The way Voyant calculates sentence length should be considered very approximate, especially because it is complicated to distinguish between the end of an abbreviation and that of a sentence or other uses of punctuation (for example, in some cases a semicolon marks the boundary between sentences). The sentence analysis is performed by a template with instructions or ‘class’ of the Java programming language called BreakIterator.

Activity 4

1. Look at the statistics of words per sentence (wps) and answer: what pattern or patterns can you observe if you consider the “wps” index and the metadata of country, president, and year contained in the document name?

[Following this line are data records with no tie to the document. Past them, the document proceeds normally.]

(** X13.  Storing under a key that is already held stores the new entry
    with no hits.  With room left the key keeps its place in the order
    of eviction.  When the cache is full the oldest entry is evicted all
    the same, though no room was needed: if that is the entry of another
    key, the key keeps its place among the others; if it is the entry of
    the key itself, the key is deleted and appended again, and so becomes
    the newest. *)
Theorem overwrite_in_place c now q (d : T) p ttl0 e :
  reachable c ->
  OMap.get (generateKey q p) (cache c) = Some e ->
  OMap.get (generateKey q p) (cache (set c now q d p ttl0))
  = Some (Entry d now (ttl_or_default c ttl0) 0)
  /\ OMap.keys (cache (set c now q d p ttl0))
     = if maxSize c <=? OMap.size (cache c)
       then if oldest c (generateKey q p)
            then List.tl (OMap.keys (cache c)) ++ [generateKey q p]
            else List.tl (OMap.keys (cache c))
       else OMap.keys (cache c).
Proof.
intros Hr He. split.
- rewrite KeyTheorems.cache_set. apply OMapFacts.get_set_eq.
- destruct (maxSize c <=? OMap.size (cache c)) eqn:Hfull.
  + apply reachable_inv in Hr as [Hwf Hne].
    unfold set, oldest. rewrite Hfull.
    destruct (cache c) as [|[k0 e0] rest] eqn:Hc; [discriminate He|].
    cbn [OMap.first_key with_cache cache].
    change (OMap.keys ((k0, e0) :: rest)) with (k0 :: OMap.keys rest) in *.
    cbn [List.tl]. apply Forall_cons in Hne as [Hk0 _].
    destruct (String.eqb_spec k0 EmptyString) as [Heq|_]; [contradiction|].
    rewrite OMapFacts.delete_first, OMapFacts.keys_set.
    unfold OMap.wf in Hwf.
    change (OMap.keys ((k0, e0) :: rest)) with (k0 :: OMap.keys rest) in Hwf.
    apply NoDup_cons in Hwf as [Hnotin _].
    cbn [OMap.get] in He.
    destruct (String.eqb_spec k0 (generateKey q p)) as [Heq|Hdiff].
    * subst k0. apply OMapFacts.get_None in Hnotin. now rewrite Hnotin.
    * destruct (String.eqb_spec (generateKey q p) k0) as [Heq|_];
        [congruence|]. now rewrite He.
  + rewrite EvictionTheorems.set_below_capacity by lia.
    now apply (keys_set_present _ e).
Qed.
End Behaviour.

2. Click on the names of some documents that interest you by their “wps” index. Direct your gaze to the “Reader” window and read a few lines. Does reading the original text add new information to your data reading? Comment on why.

Cirrus and summary: frequencies and stop word filters

Since we have an idea of some global characteristics of our documents, it’s time to start looking at the characteristics of the terms in our corpus, and one of the most common entry points is understanding what it means to analyze a text based on its frequencies.

Unfiltered frequencies

The first aspect we will work on is gross frequency, and for this, we will use the Cirrus window.

Activity 5

1. What are the most frequent words in the corpus?

2. What do these words tell us about the corpus? Are they all significant?

Tip: hover your mouse over the words to get their exact frequencies.

Stop words

Importance is not an intrinsic value and will always depend on our interests. For this very reason, Voyant offers the option to filter certain words. A common procedure to obtain relevant words is to filter out grammatical lexical units or stop words: articles, prepositions, interjections, pronouns, etc. (Peña and Peña, 2015).

Activity 6

1. What stop words are in the word cloud?

2. Which ones would you eliminate and why?

Voyant already has a stop word list loaded for English; however, we can edit it as follows:

1. Place our cursor at the top right of the Cirrus window and click on the icon that looks like a switch.

2. A window with different options will appear, we select the first one “Edit List.”

3. We add the “stop” words, always separated by a newline (Enter key).

4. Once we have added the words we want to filter, we click on “Save.”

By default, a box that says "Apply to all" is selected; if this box is left selected, the word filtering will affect the metrics of all other tools. It is very important to document your decisions. A good practice is to save the stop word list in a text file (.txt). For this tutorial, we have created a list of words to filter, and you can use it if you wish, just remember that this will affect your results.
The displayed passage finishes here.